In light of this, I’ve made some changes to the portfolio:
I’ve exited out of all positions where I have lower conviction (copper, tin, some event driven situations, some macro trades etc) to focus exclusively on my two highest conviction plays: uranium and oil.
For oil (latest thoughts here), I think the risk / reward is superior in the commodity itself vs. producers. As such, I have sold my two remaining E&P positions, Whitecap and Hemisphere Energy, in favor of WTI futures and futures options.
I’m continuing to hold my offshore positions in RIG and VAL, as I believe they’re already close to a floor valuation.
For uranium, I’ve added to my positions across the board, but most aggressively to the Sprott Physical Uranium Trust (SPUT), which at one point traded at one of its highest discounts to NAV last week.
I’ve also opened a new position in UR Energy (ticker: URG), a small-cap US-based uranium miner. More on this in a future post.
To increase upside torque to the uranium play I’ve added some option positions*:
Cameco (CCJ) $40/50 Call Spread expiring Jan '25
URA $26/30 Call Spread expiring Jan '25
NexGen (NXE) $6 Call Option expiring Dec '24
*Please note that options are extremely risky, and this is not meant to be investment advice. I trade frequently in / out of these instruments and may sell out of any of these positions without notice / warning. Please do your own due diligence and make sure you understand the risks involved before investing.
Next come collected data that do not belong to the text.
(* ===== verification/HTTP.v ===== *)
(** * HTTP enforcement (adapters/http/http.go)

    Module [authorizationhttp] is the package: [NewHandler] wraps a handler
    so that only an explicit allow reaches it. The authorizer, the request
    mapper and the handlers are borrowed and may panic. Of an
    [http.Request] the code uses the context and hands the rest on; the
    response writer is a state that handlers transform. [handler_option] are
    the options that a program can give. *)

From S2P Require Import Prelude Attribute Request Decision Snapshot Engine Instrumentation.

#[local] Open Scope Z_scope.

Module authorizationhttp.

Definition ErrNilAuthorizer := errors_New "HTTP authorization authorizer is nil".
Definition ErrNilRequestMapper := errors_New "HTTP authorization request mapper is nil".
Definition ErrNilNextHandler := errors_New "HTTP authorization next handler is nil".

Definition StatusForbidden : Z := 403.
Definition StatusInternalServerError : Z := 500.

(** A context with the values of the two private keys. *)
Record valued_context := mkValued {
  base_context : Context;
  decision_value : option Decision;
  error_value : option error
}.

Definition DecisionFromContext (ctx : valued_context) : option Decision := decision_value ctx.
Definition ErrorFromContext (ctx : valued_context) : option error := error_value ctx.

(** [context.WithValue(ctx, decisionContextKey{}, decision)]. *)
Definition withDecision (ctx : valued_context) (decision : Decision) : valued_context :=
  mkValued (base_context ctx) (Some decision) (error_value ctx).

Definition withError (ctx : valued_context) (err : error) : valued_context :=
  mkValued (base_context ctx) (decision_value ctx) (Some err).

Section handler.
Context {Rest Writer : Type} (WriteHeader : Z → Writer → M Writer).

Record http_Request := mkHTTPRequest {
  request_Context : valued_context;
  request_rest : Rest
}.

Definition WithContext (request : http_Request) (ctx : valued_context) : http_Request :=
  mkHTTPRequest ctx (request_rest request).

Definition Handler : Type := Writer → http_Request → M Writer.

Definition RequestMapper : Type := http_Request → M (Request * option error).

Record options := mkOptions { denied : Handler; failed : Handler }.

Definition Option : Type := options → options.

Definition WithDeniedHandler (handler : option Handler) : Option := λ o,
  match handler with None => o | Some handler => mkOptions handler (failed o) end.

Definition WithErrorHandler (handler : option Handler) : Option := λ o,
  match handler with None => o | Some handler => mkOptions (denied o) handler end.

Definition default_options : options :=
  mkOptions (λ writer _, WriteHeader StatusForbidden writer) (λ writer _, WriteHeader StatusInternalServerError writer).

(** The returned handler. *)
Definition ServeHTTP (configured : options) (authorizer : Authorizer) (mapper : RequestMapper) (next : Handler) :
    Handler := λ writer request,
  let ctx := request_Context request in
  '(authorizationRequest, err) ← mapper request;
  match err with
  | Some err => failed configured writer (WithContext request (withError ctx err))
  | None =>
      '(decision, err) ← authorizer_Decide authorizer (base_context ctx) authorizationRequest;
      match err with
      | Some err => failed configured writer (WithContext request (withError ctx err))
      | None =>
          if outcome_above_Deny (Decision_Outcome decision)
          then failed configured writer (WithContext request (withError ctx ErrInvalidOutcome))
          else
            let request := WithContext request (withDecision ctx decision) in
            if negb (bool_decide (Decision_Outcome decision = Allow))
            then denied configured writer request
            else next writer request
      end
  end.

Definition NewHandler (authorizer : option Authorizer) (mapper : option RequestMapper) (next : option Handler)
    (handlerOptions : list Option) : result Handler :=
  match authorizer with
  | None => Err ErrNilAuthorizer
  | Some authorizer =>
      match mapper with
      | None => Err ErrNilRequestMapper
      | Some mapper =>
          match next with
          | None => Err ErrNilNextHandler
          | Some next =>
              let configured := foldl (λ o option, option o) default_options handlerOptions in
              Ok (ServeHTTP configured authorizer mapper next)
          end
      end
  end.

(** ** Specification *)

(** The options that a program can write: the two constructors are the only
    exported functions that give an [Option]. *)
Inductive handler_option :=
| Denied (handler : option Handler)
| Failed (handler : option Handler).

Definition as_option (o : handler_option) : Option :=
  match o with
  | Denied handler => WithDeniedHandler handler
  | Failed handler => WithErrorHandler handler
  end.

(** The handler of a denial: the last one that was given, or an answer with
    status 403; and the handler of a failure, or an answer with status 500. *)
Definition denial_handler (os : list handler_option) : Handler :=
  default (λ writer _, WriteHeader 403 writer)
    (list.last (omap (λ o, match o with Denied handler => handler | Failed _ => None end) os)).

Definition failure_handler (os : list handler_option) : Handler :=
  default (λ writer _, WriteHeader 500 writer)
    (list.last (omap (λ o, match o with Failed handler => handler | Denied _ => None end) os)).

(** The request is mapped and decided [Allow] without error, up to position
    [n'] of the run. *)
Definition granted (authorizer : Authorizer) (mapper : RequestMapper) (request : http_Request) (n : nat)
    (mapped : Request) (m : nat) (decision : Decision) (n' : nat) : Prop :=
  mapper request n = (Ret (mapped, None), m) ∧
  authorizer_Decide authorizer (base_context (request_Context request)) mapped m = (Ret (decision, None), n') ∧
  Decision_Outcome decision = Allow.

(** The failure that a run reports: the mapper's, the authorizer's, or an
    undefined outcome. *)
Definition failure (authorizer : Authorizer) (mapper : RequestMapper) (request : http_Request) (n : nat)
    (err : error) (n' : nat) : Prop :=
  (∃ mapped, mapper request n = (Ret (mapped, Some err), n')) ∨
  (∃ mapped m decision, mapper request n = (Ret (mapped, None), m) ∧
     (authorizer_Decide authorizer (base_context (request_Context request)) mapped m = (Ret (decision, Some err), n') ∨
      authorizer_Decide authorizer (base_context (request_Context request)) mapped m = (Ret (decision, None), n') ∧
      ¬ outcome_valid (Decision_Outcome decision) ∧ err = ErrInvalidOutcome)).

(** How a run ends: with the panic of the mapper or the authorizer, or in
    exactly one of the three handlers. *)
Inductive enforced (onDenied onFailed : Handler) (authorizer : Authorizer) (mapper : RequestMapper) (next : Handler)
    (writer : Writer) (request : http_Request) (n : nat) : Go Writer * nat → Prop :=
| enforced_panic n' :
    mapper request n = (Panic, n') ∨
    (∃ mapped m, mapper request n = (Ret (mapped, None), m) ∧
       authorizer_Decide authorizer (base_context (request_Context request)) mapped m = (Panic, n')) →
    enforced onDenied onFailed authorizer mapper next writer request n (Panic, n')
| enforced_failed err n' :
    failure authorizer mapper request n err n' →
    enforced onDenied onFailed authorizer mapper next writer request n
      (onFailed writer (WithContext request (withError (request_Context request) err)) n')
| enforced_denied mapped m decision n' :
    mapper request n = (Ret (mapped, None), m) →
    authorizer_Decide authorizer (base_context (request_Context request)) mapped m = (Ret (decision, None), n') →
    Decision_Outcome decision = Deny ∨ Decision_Outcome decision = NotApplicable →
    enforced onDenied onFailed authorizer mapper next writer request n
      (onDenied writer (WithContext request (withDecision (request_Context request) decision)) n')
| enforced_granted mapped m decision n' :
    granted authorizer mapper request n mapped m decision n' →
    enforced onDenied onFailed authorizer mapper next writer request n
      (next writer (WithContext request (withDecision (request_Context request) decision)) n').

(** The options that are configured. *)
Lemma configured_handlers os :
  foldl (λ o option, option o) default_options (as_option <$> os) = mkOptions (denial_handler os) (failure_handler os).
Proof.
  unfold denial_handler, failure_handler. induction os as [|o os IH] using rev_ind; [done|].
  rewrite fmap_app, foldl_app, IH, !omap_app. by destruct o as [[handler|]|[handler|]]; simpl; rewrite ?app_nil_r, ?last_snoc.
Qed.

Lemma ServeHTTP_enforced configured authorizer mapper next writer request n :
  enforced (denied configured) (failed configured) authorizer mapper next writer request n
    (ServeHTTP configured authorizer mapper next writer request n).
Proof.
  unfold ServeHTTP, mbind, M_bind. destruct (mapper request n) as [[[mapped err]|] m] eqn:Em; [|by apply enforced_panic; left].
  destruct err as [err|]; [by apply enforced_failed; left; exists mapped|].
  destruct (authorizer_Decide _ _ _ _) as [[[decision err]|] n'] eqn:Ed.
  2: { apply enforced_panic. right. by exists mapped, m. }
  destruct err as [err|]; [by apply enforced_failed; right; eauto 10|].
  destruct (outcome_above_Deny (Decision_Outcome decision)) eqn:Eo.
  { apply enforced_failed. right. exists mapped, m, decision. split; [done|]. right. split_and!; [done| |done].
    by rewrite <- outcome_above_Deny_spec, Eo. }
  case_bool_decide as Ha; simpl.
  - by apply enforced_granted with mapped m.
  - apply enforced_denied with mapped m; [done..|].
    apply outcome_above_Deny_spec in Eo. destruct (Decision_Outcome decision); try done; [by right|by left].
Qed.

(** Without a grant the downstream handler does not matter. *)
Lemma ServeHTTP_not_granted configured authorizer mapper next next' writer request n :
  (∀ mapped m decision n', ¬ granted authorizer mapper request n mapped m decision n') →
  ServeHTTP configured authorizer mapper next writer request n =
  ServeHTTP configured authorizer mapper next' writer request n.
Proof.
  intros Hno. unfold ServeHTTP, mbind, M_bind. destruct (mapper request n) as [[[mapped [err|]]|] m] eqn:Em; [done| |done].
  destruct (authorizer_Decide _ _ _ _) as [[[decision [err|]]|] n'] eqn:Ed; [done| |done].
  destruct (outcome_above_Deny _); [done|]. case_bool_decide as Ha; [|done].
  by destruct (Hno mapped m decision n').
Qed.

(** ** Theorems *)

(** C12. Only an explicit allow reaches the protected handler: for every
    constructed handler a run ends in exactly one of the failure handler
    (with the mapper's or authorizer's error, or an undefined outcome,
    attached), the denial handler (with the decision attached) and the
    protected handler, the last exactly after an [Allow] without error, with
    that decision attached; denial and failure handler are the last ones that
    were configured, or answer 403 and 500; a panic of the mapper or
    authorizer reaches no handler; and without such an allow the response
    does not depend on the protected handler at all. *)
Theorem http_enforces (authorizer : Authorizer) (mapper : RequestMapper) (next : Handler)
    (os : list handler_option) (handler : Handler) (writer : Writer) (request : http_Request) (n : nat) :
  NewHandler (Some authorizer) (Some mapper) (Some next) (as_option <$> os) = Ok handler →
  enforced (denial_handler os) (failure_handler os) authorizer mapper next writer request n (handler writer request n) ∧
  ((∀ mapped m decision n', ¬ granted authorizer mapper request n mapped m decision n') →
   ∀ next' handler', NewHandler (Some authorizer) (Some mapper) (Some next') (as_option <$> os) = Ok handler' →
     handler' writer request n = handler writer request n).
Proof.
  intros [= <-]. rewrite configured_handlers. split; [exact (ServeHTTP_enforced (mkOptions _ _) authorizer mapper next writer request n)|]. intros Hno next' handler' [= <-].
  rewrite configured_handlers. by apply ServeHTTP_not_granted.
Qed.

(** Over an engine, a response that depends on the protected handler was
    allowed by an active policy of the engine's snapshot. *)
Theorem http_engine_justified (engine : Engine) (s : Snapshot) `{!ClockTotal (engine_clock engine)}
    (mapper : RequestMapper) (next next' : Handler) (handlerOptions : list Option) (handler handler' : Handler)
    (writer : Writer) (request : http_Request) (n : nat) :
  engine_snapshot engine = Some s →
  NewHandler (Some (engine_authorizer engine)) (Some mapper) (Some next) handlerOptions = Ok handler →
  NewHandler (Some (engine_authorizer engine)) (Some mapper) (Some next') handlerOptions = Ok handler' →
  handler writer request n ≠ handler' writer request n →
  ∃ mapped m d, mapper request n = (Ret (mapped, None), m) ∧ request_valid mapped ∧ Decision_Outcome d = Allow ∧
    allow_justified engine s (base_context (request_Context request)) mapped d.
Proof.
  intros Hs [= <-] [= <-] Hne. set (ctx := base_context (request_Context request)) in *.
  destruct (mapper request n) as [[[mapped [err|]]|] m] eqn:Em.
  1,3: destruct Hne; apply ServeHTTP_not_granted; intros ? ? ? ? (Em' & _); congruence.
  destruct (Engine_Decide engine ctx mapped m) as [[[d [err|]]|] n'] eqn:Ed.
  1,3: destruct Hne; apply ServeHTTP_not_granted; intros ? ? ? ? (Em' & Ed' & _); rewrite Em in Em';
    injection Em' as <- <-; simpl in Ed'; fold ctx in Ed'; congruence.
  destruct (decide (Decision_Outcome d = Allow)) as [Ha|Ha].
  - exists mapped, m, d. split; [done|]. by destruct (Engine_Decide_allow engine ctx mapped s m d None n' Hs Ed Ha) as (_ & ? & ?).
  - destruct Hne; apply ServeHTTP_not_granted; intros ? ? ? ? (Em' & Ed' & ?); rewrite Em in Em';
      injection Em' as <- <-; simpl in Ed'; fold ctx in Ed'; congruence.
Qed.
End handler.

(** The response of a handler as the list of statuses written. *)
Definition write_status (status : Z) (writer : list Z) : M (list Z) := mret (writer ++ [status]).

Definition example_mapper : RequestMapper (Rest := unit) := λ _, mret (example_request, None).

Definition document_handler : Handler (Rest := unit) (Writer := list Z) := λ writer _, mret (writer ++ [200]).

Definition example_http : http_Request (Rest := unit) := mkHTTPRequest (mkValued context_Background None None) tt.

Definition forbidden_handler : Handler (Rest := unit) (Writer := list Z) := λ writer _, mret (writer ++ [451]).

Lemma http_enforces_witness :
  ∃ handler, NewHandler write_status (Some (engine_authorizer (@example_engine plain_runtime allow_snapshot)))
      (Some example_mapper) (Some document_handler)
      (as_option <$> [Denied (Some forbidden_handler); Failed None; Denied None]) = Ok handler ∧
    enforced forbidden_handler (λ writer _, write_status 500 writer)
      (engine_authorizer (@example_engine plain_runtime allow_snapshot))
      example_mapper document_handler [] example_http 0 (handler [] example_http 0%nat) ∧
    ∃ n', handler [] example_http 0%nat = (Ret [200], n').
Proof.
  eexists. split; [reflexivity|].
  destruct (http_enforces write_status (engine_authorizer (@example_engine plain_runtime allow_snapshot)) example_mapper
    document_handler [Denied (Some forbidden_handler); Failed None; Denied None] _ [] example_http 0 eq_refl) as [He _].
  split; [exact He|]. eexists. vm_compute. reflexivity.
Defined.
End authorizationhttp.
Looking forward to the next few months, uranium investors should pay close attention to the following events:
Kazatomprom (KAP) will release earnings and an updated 2025 production outlook on August 23rd. I’m expecting a significant downgrade to current 2025 guidance of 31K tU, but a slight increase from 2024 production volumes.
WNA, the biggest nuclear fuel buyers conference, is going to be held during September 2-6. This conference typically marks the beginning of fuel buying season, and leads to an increase in spot market volumes.
There might be some more clarity on the waiver process for US utility purchasing of Russian EUP.
I expect things to stay volatile, but for the uranium sector to eventually de-couple when spot prices start their next leg up. The consolidation we’re seeing right now is quite similar to the sideways price movement in 2022 and 2023, after the large move up in prices in H1 2021 / H2 2022. Waiting is the hard part.